### RECORDED DATA
(** The test of line 89 decides the specification's predicate. *)
Lemma endsWith_lower_pdf name :
  endsWith (toLowerCase name) ".pdf" = true <-> has_pdf_suffix name.
Proof.
  rewrite endsWith_spec. split.
  - intros [base' Heq].
    assert (Hlen : String.length name = String.length base' + 4).
    { rewrite <- (toLowerCase_length name), Heq, append_length. reflexivity. }
    destruct (split_at (String.length base') name) as (a & b & -> & Ha); [lia|].
    exists a, b. split; [reflexivity|].
    rewrite toLowerCase_app in Heq.
    apply append_inj_length in Heq; [tauto|].
    now rewrite toLowerCase_length.
  - intros (base & ext & -> & Hext).
    exists (toLowerCase base). now rewrite toLowerCase_app, Hext.
Qed.

(** Under the [i] flag a character matches a lower-case letter of the
    pattern exactly when its lower-case form is that letter. *)
Lemma char_matches_ci_lower (p c : ascii) :
  In p dot_pdf -> char_matches_ci p c = Ascii.eqb (lower_char c) p.
Proof.
  intros Hp. simpl in Hp.
  destruct Hp as [<- | [<- | [<- | [<- | []]]]];
    destruct c as [[] [] [] [] [] [] [] []]; reflexivity.
Qed.

Lemma matches_to_end_lower pat s :
  (forall p, In p pat -> In p dot_pdf) ->
  matches_to_end pat s = true <-> toLowerCase s = string_of_list_ascii pat.
Proof.
  revert s; induction pat as [|p pat IH]; intros s Hsub.
  - destruct s; simpl; split; congruence.
  - destruct s as [|c s]; simpl; [split; congruence|].
    rewrite andb_true_iff, char_matches_ci_lower, Ascii.eqb_eq, IH.
    + split; [intros [-> ->]; reflexivity | intros [= -> ->]; easy].
    + intros q Hq. apply Hsub. now right.
    + apply Hsub. now left.
Qed.

Lemma matches_dot_pdf ext :
  matches_to_end dot_pdf ext = true <-> toLowerCase ext = ".pdf".
Proof. apply matches_to_end_lower. auto. Qed.

Lemma matches_to_end_length pat s :
  matches_to_end pat s = true -> String.length s = length pat.
Proof.
  revert s; induction pat as [|p pat IH]; intros [|c s]; simpl; try congruence.
  rewrite andb_true_iff. intros [_ H]. now rewrite (IH s H).
Qed.

(** The replacement removes a matching tail, whatever stands before it. *)
Lemma replace_suffix_ci_match pat base ext :
  matches_to_end pat ext = true ->
  replace_suffix_ci pat (base ++ ext) = base.
Proof.
  intros Hm. induction base as [|c base IH].
  - simpl. destruct ext; simpl in *; now rewrite Hm.
  - simpl. destruct (matches_to_end pat (String c (base ++ ext))) eqn:Hc.
    + apply matches_to_end_length in Hc. apply matches_to_end_length in Hm.
      simpl in Hc. rewrite append_length in Hc. lia.
    + now rewrite IH.
Qed.

(** Where no tail matches, nothing is replaced. *)
Lemma replace_suffix_ci_nomatch pat s :
  (forall base ext, s = base ++ ext -> matches_to_end pat ext = false) ->
  replace_suffix_ci pat s = s.
Proof.
  induction s as [|c s IH]; intros Hno.
  - simpl. now rewrite (Hno "" "").
  - simpl. rewrite (Hno "" (String c s)) by reflexivity.
    f_equal. apply IH. intros base ext ->.
    apply (Hno (String c base) ext). reflexivity.
Qed.

Lemma strip_pdf_suffix base ext :
  toLowerCase ext = ".pdf" ->
  replace_suffix_ci dot_pdf (base ++ ext) = base.
Proof. intros H. apply replace_suffix_ci_match, matches_dot_pdf, H. Qed.

Lemma strip_pdf_no_suffix name :
  ~ has_pdf_suffix name ->
  replace_suffix_ci dot_pdf name = name.
Proof.
  intros Hno. apply replace_suffix_ci_nomatch. intros base ext ->.
  destruct (matches_to_end dot_pdf ext) eqn:Hm; [|reflexivity].
  exfalso. apply Hno. exists base, ext. split; [reflexivity|].
  now apply matches_dot_pdf.
Qed.

End StrFacts.

(* ===================================================================== *)
(** ** Reasoning about completions *)
(* ===================================================================== *)

Section Completions.

Context {A : Type}.

Lemma yields_ret (a : A) (Q : A -> Prop) : Q a -> yields (ret a) Q.
Proof. intros HQ st a' st' [= <- _]. exact HQ. Qed.

Lemma yields_throw e (Q : A -> Prop) : yields (throw e) Q.
Proof. intros st a st' [=]. Qed.

Lemma yields_hang (Q : A -> Prop) : yields hang Q.
Proof. intros st a st' [=]. Qed.

Lemma yields_await (p : Outcome A) (Q : A -> Prop) :
  (forall a, p = Fulfilled a -> Q a) -> yields (await p) Q.
Proof. intros HQ st a st' [= -> _]. now apply HQ. Qed.

Lemma yields_try_catch (m : M A) h (Q : A -> Prop) :
  yields m Q -> (forall e, yields (h e) Q) -> yields (try_catch m h) Q.
Proof.
  intros Hm Hh st a st'. unfold try_catch.
  destruct (m st) as [[a0 | e |] st0] eqn:E; intros H.
  - injection H as <- <-. exact (Hm _ _ _ E).
  - exact (Hh _ _ _ _ H).
  - discriminate.
Qed.

Lemma yields_unhandled (m : M A) (Q : A -> Prop) :
  yields m Q -> yields (unhandled m) Q.
Proof.
  intros Hm st a st'. unfold unhandled.
  destruct (m st) as [[a0 | e |] st0] eqn:E; intros H; try discriminate.
  injection H as <- <-. exact (Hm _ _ _ E).
Qed.

Lemma yields_fst (m : M A) (Q : A -> Prop) st a :
  yields m Q -> fst (m st) = Fulfilled a -> Q a.
Proof.
  intros Hm H. destruct (m st) as [o st'] eqn:E. simpl in H. subst o.
  exact (Hm _ _ _ E).
Qed.

End Completions.

Lemma yields_bind {A B} (m : M A) (k : A -> M B) (P : A -> Prop) (Q : B -> Prop) :
  yields m P -> (forall a, P a -> yields (k a) Q) -> yields (bind m k) Q.
Proof.
  intros Hm Hk st b st'. unfold bind.
  destruct (m st) as [[a | e |] st0] eqn:E; intros H; try discriminate.
  exact (Hk a (Hm _ _ _ E) _ _ _ H).
Qed.

(** The same, when nothing needs to be known of the intermediate value. *)
Lemma yields_seq {A B} (m : M A) (k : A -> M B) (Q : B -> Prop) :
  (forall a, yields (k a) Q) -> yields (bind m k) Q.
Proof.
  intros Hk. apply yields_bind with (P := fun _ => True); [easy | auto].
Qed.

(** Unfold the combinators, then follow every branch. *)
Ltac unfold_code :=
  unfold settle, script_evaluated, bind, try_catch, unhandled, ret, throw, hang,
    await, get, modify in *.

Ltac branches := repeat (case_match; simplify_eq/=).

(* ===================================================================== *)
(** ** Every result is one of the two records *)
(* ===================================================================== *)

#[local] Hint Constructors conversion_result : core.

Lemma conversion_result_shape f r : conversion_result f r -> exactly_one_shape r.
Proof.
  intros [msg | unique blob].
  - right. unfold is_failure, is_success, failure; simpl.
    repeat split; try congruence. intros (_ & _ & [=]).
  - left. unfold is_failure, is_success, object_url; simpl. split.
    + split; [|split]; [|discriminate|reflexivity].
      change ("blob:" ++ unique)%string with (String "b" ("lob:" ++ unique)).
      discriminate.
    + intros (H & _). now apply H.
Qed.

Lemma conversion_result_file f r out :
  conversion_result f r -> file r = Some out -> exists blob, out = png_file f blob.
Proof.
  intros [msg | unique blob]; simpl; [discriminate|].
  intros [= <-]. now exists blob.
Qed.

Lemma conversion_result_success f r :
  conversion_result f r -> is_success r -> exists blob, file r = Some (png_file f blob).
Proof.
  intros [msg | unique blob] (_ & _ & Herr); simpl in *; [discriminate|].
  now exists blob.
Qed.

Lemma blob_promise_result w f canvas res :
  blob_promise w f canvas = Fulfilled res -> conversion_result f res.
Proof. unfold blob_promise. intros H. branches; auto. Qed.

Lemma blob_promise_simple_result w f canvas res :
  blob_promise_simple w f canvas = Fulfilled res -> conversion_result f res.
Proof. unfold blob_promise_simple. intros H. branches; auto. Qed.

Lemma settle_result f r :
  returned_result f r -> yields (settle r) (conversion_result f).
Proof.
  destruct r as [res | p]; simpl; intros H.
  - now apply yields_ret.
  - now apply yields_await.
Qed.

Lemma render_first_page_result w f lib :
  yields (render_first_page w f lib) (returned_result f).
Proof.
  unfold render_first_page.
  apply yields_seq; intros buf.
  apply yields_bind
    with (P := fun parsed => match parsed with
                             | inl res => conversion_result f res
                             | inr _ => True
                             end).
  { apply yields_try_catch.
    - apply yields_seq; intros pdf. now apply yields_ret.
    - intros e. apply yields_ret. auto. }
  intros [res | pdf] Hparsed.
  - now apply yields_ret.
  - do 3 (apply yields_seq; intros ?).
    case_match.
    + apply yields_seq; intros _. apply yields_ret. simpl.
      intros res. apply blob_promise_result.
    + apply yields_ret. simpl. auto.
Qed.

### REQUIREMENT
Retype the entries above exactly, but only from the line containing "replace_suffix_ci pat s = s." through the line containing "(forall a, p = Fulfilled", both included.

### SOLUTION FOR THIS EXERCISE
  replace_suffix_ci pat s = s.
Proof.
  induction s as [|c s IH]; intros Hno.
  - simpl. now rewrite (Hno "" "").
  - simpl. rewrite (Hno "" (String c s)) by reflexivity.
    f_equal. apply IH. intros base ext ->.
    apply (Hno (String c base) ext). reflexivity.
Qed.

Lemma strip_pdf_suffix base ext :
  toLowerCase ext = ".pdf" ->
  replace_suffix_ci dot_pdf (base ++ ext) = base.
Proof. intros H. apply replace_suffix_ci_match, matches_dot_pdf, H. Qed.

Lemma strip_pdf_no_suffix name :
  ~ has_pdf_suffix name ->
  replace_suffix_ci dot_pdf name = name.
Proof.
  intros Hno. apply replace_suffix_ci_nomatch. intros base ext ->.
  destruct (matches_to_end dot_pdf ext) eqn:Hm; [|reflexivity].
  exfalso. apply Hno. exists base, ext. split; [reflexivity|].
  now apply matches_dot_pdf.
Qed.

End StrFacts.

(* ===================================================================== *)
(** ** Reasoning about completions *)
(* ===================================================================== *)

Section Completions.

Context {A : Type}.

Lemma yields_ret (a : A) (Q : A -> Prop) : Q a -> yields (ret a) Q.
Proof. intros HQ st a' st' [= <- _]. exact HQ. Qed.

Lemma yields_throw e (Q : A -> Prop) : yields (throw e) Q.
Proof. intros st a st' [=]. Qed.

Lemma yields_hang (Q : A -> Prop) : yields hang Q.
Proof. intros st a st' [=]. Qed.

Lemma yields_await (p : Outcome A) (Q : A -> Prop) :
  (forall a, p = Fulfilled a -> Q a) -> yields (await p) Q.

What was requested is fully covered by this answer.